===== DATA FOR PROCESSING

(* ===== verification/Utf8.v ===== *)
(** * UTF-8 as the code uses it

    [str.encode("utf-8")] and [bytes.decode("utf-8", errors="ignore")] between
    code points and bytes, both as [Z].  On an ill-formed sequence the decoder
    drops its longest well-formed prefix (at least one byte) and goes on. *)
From S2P Require Import Prelude PyVal.
Local Open Scope Z_scope.
Local Open Scope list_scope.

Definition between (a b x : Z) : bool := (a <=? x) && (x <=? b).
Definition cont (x : Z) : bool := between 128 191 x.

(** A code point a [str] that can be encoded holds: no surrogate. *)
Definition scalar (c : Z) : bool := between 0 55295 c || between 57344 1114111 c.

Definition encode1 (c : Z) : list Z :=
  if c <? 128 then [c]
  else if c <? 2048 then [192 + c / 64; 128 + c mod 64]
  else if c <? 65536 then [224 + c / 4096; 128 + (c / 64) mod 64; 128 + c mod 64]
  else [240 + c / 262144; 128 + (c / 4096) mod 64; 128 + (c / 64) mod 64; 128 + c mod 64].

Definition utf8_encode (l : list Z) : list Z := flat_map encode1 l.

(** The range of the second byte depends on the lead byte. *)
Definition second3 (b c : Z) : bool :=
  between (if b =? 224 then 160 else 128) (if b =? 237 then 159 else 191) c.
Definition second4 (b c : Z) : bool :=
  between (if b =? 240 then 144 else 128) (if b =? 244 then 143 else 191) c.

Fixpoint utf8_decode (l : list Z) : list Z :=
  match l with
  | [] => []
  | b :: r =>
      if b <? 128 then b :: utf8_decode r
      else if between 194 223 b then
        match r with
        | c1 :: r1 => if cont c1 then ((b - 192) * 64 + (c1 - 128)) :: utf8_decode r1 else utf8_decode r
        | [] => []
        end
      else if between 224 239 b then
        match r with
        | c1 :: r1 =>
            if second3 b c1 then
              match r1 with
              | c2 :: r2 =>
                  if cont c2 then ((b - 224) * 4096 + (c1 - 128) * 64 + (c2 - 128)) :: utf8_decode r2
                  else utf8_decode r1
              | [] => []
              end
            else utf8_decode r
        | [] => []
        end
      else if between 240 244 b then
        match r with
        | c1 :: r1 =>
            if second4 b c1 then
              match r1 with
              | c2 :: r2 =>
                  if cont c2 then
                    match r2 with
                    | c3 :: r3 =>
                        if cont c3 then
                          ((b - 240) * 262144 + (c1 - 128) * 4096 + (c2 - 128) * 64 + (c3 - 128)) :: utf8_decode r3
                        else utf8_decode r2
                    | [] => []
                    end
                  else utf8_decode r1
              | [] => []
              end
            else utf8_decode r
        | [] => []
        end
      else utf8_decode r
  end.

Example decode_split : utf8_decode [104; 195; 169; 195] = [104; 233].
Proof. reflexivity. Qed.
Example decode_resync : utf8_decode [226; 130; 65] = [65].
Proof. reflexivity. Qed.

(** ** Lemmas *)
Lemma between_spec a b x : between a b x = true <-> a <= x <= b.
Proof. unfold between. rewrite andb_true_iff, !Z.leb_le. done. Qed.
Lemma between_true a b x : a <= x <= b -> between a b x = true.
Proof. apply between_spec. Qed.
Lemma between_false a b x : x < a \/ b < x -> between a b x = false.
Proof. intros Hx. destruct (between a b x) eqn:E; [|done]. apply between_spec in E. lia. Qed.

Lemma decode_encode1 c l : scalar c = true -> utf8_decode (encode1 c ++ l) = c :: utf8_decode l.
Proof.
  intros Hc. assert (Hr : 0 <= c <= 55295 \/ 57344 <= c <= 1114111).
  { unfold scalar in Hc. apply orb_true_iff in Hc. by rewrite !between_spec in Hc. }
  unfold encode1. destruct (Z.ltb_spec c 128) as [H1|H1].
  { cbn. by rewrite (proj2 (Z.ltb_lt c 128) H1). }
  pose proof (Z.div_mod c 64 ltac:(lia)) as D1. pose proof (Z.mod_pos_bound c 64 ltac:(lia)) as M1.
  set (q := c / 64) in *. set (m := c mod 64) in *.
  destruct (Z.ltb_spec c 2048) as [H2|H2].
  { cbn [utf8_decode app]. rewrite (proj2 (Z.ltb_ge (192 + q) 128)) by lia.
    rewrite between_true by lia. unfold cont. rewrite between_true by lia. f_equal. lia. }
  assert (Hq : c / 4096 = q / 64) by (unfold q; rewrite Z.div_div by lia; done).
  pose proof (Z.div_mod q 64 ltac:(lia)) as D2. pose proof (Z.mod_pos_bound q 64 ltac:(lia)) as M2.
  rewrite Hq. set (q2 := q / 64) in *. set (m2 := q mod 64) in *.
  destruct (Z.ltb_spec c 65536) as [H3|H3].
  { cbn [utf8_decode app]. rewrite (proj2 (Z.ltb_ge (224 + q2) 128)) by lia.
    rewrite (between_false 194 223) by lia. rewrite between_true by lia.
    assert (Hs : second3 (224 + q2) (128 + m2) = true).
    { unfold second3. apply between_true.
      destruct (Z.eqb_spec (224 + q2) 224), (Z.eqb_spec (224 + q2) 237); lia. }
    rewrite Hs. unfold cont. rewrite between_true by lia. f_equal. lia. }
  assert (Hq2 : c / 262144 = q2 / 64) by (unfold q2, q; rewrite !Z.div_div by lia; done).
  pose proof (Z.div_mod q2 64 ltac:(lia)) as D3. pose proof (Z.mod_pos_bound q2 64 ltac:(lia)) as M3.
  rewrite Hq2. set (q3 := q2 / 64) in *. set (m3 := q2 mod 64) in *.
  cbn [utf8_decode app]. rewrite (proj2 (Z.ltb_ge (240 + q3) 128)) by lia.
  rewrite (between_false 194 223), (between_false 224 239) by lia. rewrite between_true by lia.
  assert (Hs : second4 (240 + q3) (128 + m3) = true).
  { unfold second4. apply between_true. destruct (Z.eqb_spec (240 + q3) 240), (Z.eqb_spec (240 + q3) 244); lia. }
  rewrite Hs. unfold cont. rewrite !between_true by lia. f_equal. lia.
Qed.

(** Decoding what was encoded gives the text back. *)
Lemma decode_encode l : Forall (fun c => scalar c = true) l -> utf8_decode (utf8_encode l) = l.
Proof.
  induction 1 as [|c l Hc Hl IH]; [done|]. unfold utf8_encode in *. cbn [flat_map].
  by rewrite decode_encode1, IH.
Qed.

Lemma decode_encode_app l r : Forall (fun c => scalar c = true) l ->
  utf8_decode (utf8_encode l ++ r) = l ++ utf8_decode r.
Proof.
  induction 1 as [|c l Hc Hl IH]; [done|]. unfold utf8_encode in *. cbn [flat_map].
  by rewrite <- app_assoc, decode_encode1, IH.
Qed.

Lemma encode_ascii l : Forall (fun c => 0 <= c < 128) l -> utf8_encode l = l.
Proof.
  induction 1 as [|c l Hc Hl IH]; [done|]. unfold utf8_encode in *. cbn [flat_map]. rewrite IH.
  unfold encode1. by rewrite (proj2 (Z.ltb_lt c 128)) by lia.
Qed.

Lemma ascii_scalar c : 0 <= c < 128 -> scalar c = true.
Proof. intros. unfold scalar. rewrite between_true by lia. done. Qed.
(* ===== verification/Json.v ===== *)
(** * [json.dumps] (the encoder of the standard library)

    Default separators and [ensure_ascii], with and without [sort_keys].  The
    text of a float is [float.__repr__], the parameter [repr_other] of PyVal. *)
From S2P Require Import Prelude PyVal Sha256 Utf8.
Local Open Scope string_scope.
Local Open Scope Z_scope.
Local Open Scope list_scope.

Definition hex4 (z : Z) : string := hex [z / 256; z mod 256].

Definition chr (z : Z) : string := String (ascii_of_N (Z.to_N z)) "".

Definition dq : string := chr 34.
Definition newline : string := chr 10.

(** One code point inside a JSON string. *)
Definition escape_cp (c : Z) : string :=
  if c =? 34 then ("\" ++ dq)%string else if c =? 92 then "\\"
  else if c =? 10 then "\n" else if c =? 13 then "\r" else if c =? 9 then "\t"
  else if c =? 12 then "\f" else if c =? 8 then "\b"
  else if between 32 126 c then chr c
  else if c <? 65536 then ("\u" ++ hex4 c)%string
  else let v := c - 65536 in ("\u" ++ hex4 (55296 + v / 1024) ++ "\u" ++ hex4 (56320 + v mod 1024))%string.

Definition concat_str (l : list string) : string := foldr String.append "" l.
Definition json_string (s : string) : string :=
  (dq ++ concat_str (map escape_cp (utf8_decode (bytes_of s))) ++ dq)%string.

(** ** Sorting the keys *)
Fixpoint str_leb (a b : string) : bool :=
  match a, b with
  | EmptyString, _ => true
  | String _ _, EmptyString => false
  | String c a', String d b' => (code c <? code d)%N || (bool_decide (c = d) && str_leb a' b')
  end.

Fixpoint insert_key {A} (kv : string * A) (l : list (string * A)) : list (string * A) :=
  match l with
  | [] => [kv]
  | x :: l' => if str_leb kv.1 x.1 then kv :: l else x :: insert_key kv l'
  end.
Definition sort_items {A} (l : list (string * A)) : list (string * A) := foldr insert_key [] l.

(** [sorted] of texts: by code point, which is the order of their bytes. *)
Definition py_sorted (l : list string) : list string :=
  map fst (foldr insert_key [] (map (fun s => (s, tt)) l)).

(** ** The encoder *)
Section Json.
Context `{PyRepr}.

Fixpoint json_dumps (sort_keys : bool) (v : pyval) : string :=
  match v with
  | PNone => "null"
  | PBool b => if b then "true" else "false"
  | PInt z => str_of_Z z
  | PFloat q => repr_other (PFloat q)
  | PStr s => json_string s
  | PList l => ("[" ++ py_join ", " (map (json_dumps sort_keys) l) ++ "]")%string
  | PDict d =>
      let items := map (fun kv => (kv.1, (json_string kv.1 ++ ": " ++ json_dumps sort_keys kv.2)%string)) d in
      ("{" ++ py_join ", " (map snd (if sort_keys then sort_items items else items)) ++ "}")%string
  end.
End Json.

Example dumps_1 :
  @json_dumps (fun _ => "") true (PDict [("b", PList [PInt 1; PNone]); ("a", PStr "x")]) =
  ("{" ++ dq ++ "a" ++ dq ++ ": " ++ dq ++ "x" ++ dq ++ ", " ++ dq ++ "b" ++ dq ++ ": [1, null]}")%string.
Proof. vm_compute. reflexivity. Qed.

==========

* TASK ITEM *
Retype, exactly and in full, the listing from its first line to the one holding "Definition utf8_encode (l", both included.

* EXERCISE ANSWER *
(* ===== verification/Utf8.v ===== *)
(** * UTF-8 as the code uses it

    [str.encode("utf-8")] and [bytes.decode("utf-8", errors="ignore")] between
    code points and bytes, both as [Z].  On an ill-formed sequence the decoder
    drops its longest well-formed prefix (at least one byte) and goes on. *)
From S2P Require Import Prelude PyVal.
Local Open Scope Z_scope.
Local Open Scope list_scope.

Definition between (a b x : Z) : bool := (a <=? x) && (x <=? b).
Definition cont (x : Z) : bool := between 128 191 x.

(** A code point a [str] that can be encoded holds: no surrogate. *)
Definition scalar (c : Z) : bool := between 0 55295 c || between 57344 1114111 c.

Definition encode1 (c : Z) : list Z :=
  if c <? 128 then [c]
  else if c <? 2048 then [192 + c / 64; 128 + c mod 64]
  else if c <? 65536 then [224 + c / 4096; 128 + (c / 64) mod 64; 128 + c mod 64]
  else [240 + c / 262144; 128 + (c / 4096) mod 64; 128 + (c / 64) mod 64; 128 + c mod 64].

Definition utf8_encode (l : list Z) : list Z := flat_map encode1 l.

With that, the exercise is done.